(* ===== verification/LogSafety.v ===== *)
(** * From what a container prints to docker logs

    The copies of the streams of a container, in any interleaving, into a log;
    and the theorems about the log driver as a whole. *)

From S2P Require Import Prelude BytesPipe BytesPipeSpec GoStrings Json JsonLog TailFile LogFile LogFileSpec.
Open Scope Z_scope.

(** ** Lines *)

Lemma Cut_some c s l r : Cut c s = (l, Some r) → s = l +:+ String c r ∧ ContainsByte c l = false.
Proof.
  revert l. induction s as [|a s IH]; intros l; simpl; [done|]. destruct (ascii_dec a c) as [->|Hne].
  - by intros [= <- <-].
  - destruct (Cut c s) as [l' o] eqn:E. intros [= <- ->]. destruct (IH l' eq_refl) as [-> Hl].
    split; [done|]. simpl. by destruct (ascii_dec a c).
Qed.

(** The lines that are logged of a stream: a last one without a line feed
    counts unless it is empty. *)
Fixpoint lines_of (ps : list string) : list string :=
  match ps with
  | [] => []
  | [l] => if nonempty l then [l] else []
  | l :: ps' => l :: lines_of ps'
  end.
Definition printed (s : string) : list string := lines_of (GoStrings.Split eol s).

Lemma Split_some c s : GoStrings.Split c s ≠ [].
Proof. destruct s as [|a s]; simpl; [done|]. by repeat case_match. Qed.

(** The messages of a turn. *)
Definition turn_msgs (now : time) (s : src) : list Message :=
  let '(line, ended, _) := ReadBytes (unread_ s) in
  if negb ended || nonempty line then [mkMessage line (name s) now] else [].

Definition turn_rest (s : src) : option src :=
  let '(_, ended, rest) := ReadBytes (unread_ s) in if ended then None else Some (mkSrc (name s) rest (broken s)).

Definition left_of (o : option src) : list string := match o with Some s => printed (unread_ s) | None => [] end.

======

Task to complete - For this exercise, retype the complete listing exactly.

The answer -
(* ===== verification/LogSafety.v ===== *)
(** * From what a container prints to docker logs

    The copies of the streams of a container, in any interleaving, into a log;
    and the theorems about the log driver as a whole. *)

From S2P Require Import Prelude BytesPipe BytesPipeSpec GoStrings Json JsonLog TailFile LogFile LogFileSpec.
Open Scope Z_scope.

(** ** Lines *)

Lemma Cut_some c s l r : Cut c s = (l, Some r) → s = l +:+ String c r ∧ ContainsByte c l = false.
Proof.
  revert l. induction s as [|a s IH]; intros l; simpl; [done|]. destruct (ascii_dec a c) as [->|Hne].
  - by intros [= <- <-].
  - destruct (Cut c s) as [l' o] eqn:E. intros [= <- ->]. destruct (IH l' eq_refl) as [-> Hl].
    split; [done|]. simpl. by destruct (ascii_dec a c).
Qed.

(** The lines that are logged of a stream: a last one without a line feed
    counts unless it is empty. *)
Fixpoint lines_of (ps : list string) : list string :=
  match ps with
  | [] => []
  | [l] => if nonempty l then [l] else []
  | l :: ps' => l :: lines_of ps'
  end.
Definition printed (s : string) : list string := lines_of (GoStrings.Split eol s).

Lemma Split_some c s : GoStrings.Split c s ≠ [].
Proof. destruct s as [|a s]; simpl; [done|]. by repeat case_match. Qed.

(** The messages of a turn. *)
Definition turn_msgs (now : time) (s : src) : list Message :=
  let '(line, ended, _) := ReadBytes (unread_ s) in
  if negb ended || nonempty line then [mkMessage line (name s) now] else [].

Definition turn_rest (s : src) : option src :=
  let '(_, ended, rest) := ReadBytes (unread_ s) in if ended then None else Some (mkSrc (name s) rest (broken s)).

Definition left_of (o : option src) : list string := match o with Some s => printed (unread_ s) | None => [] end.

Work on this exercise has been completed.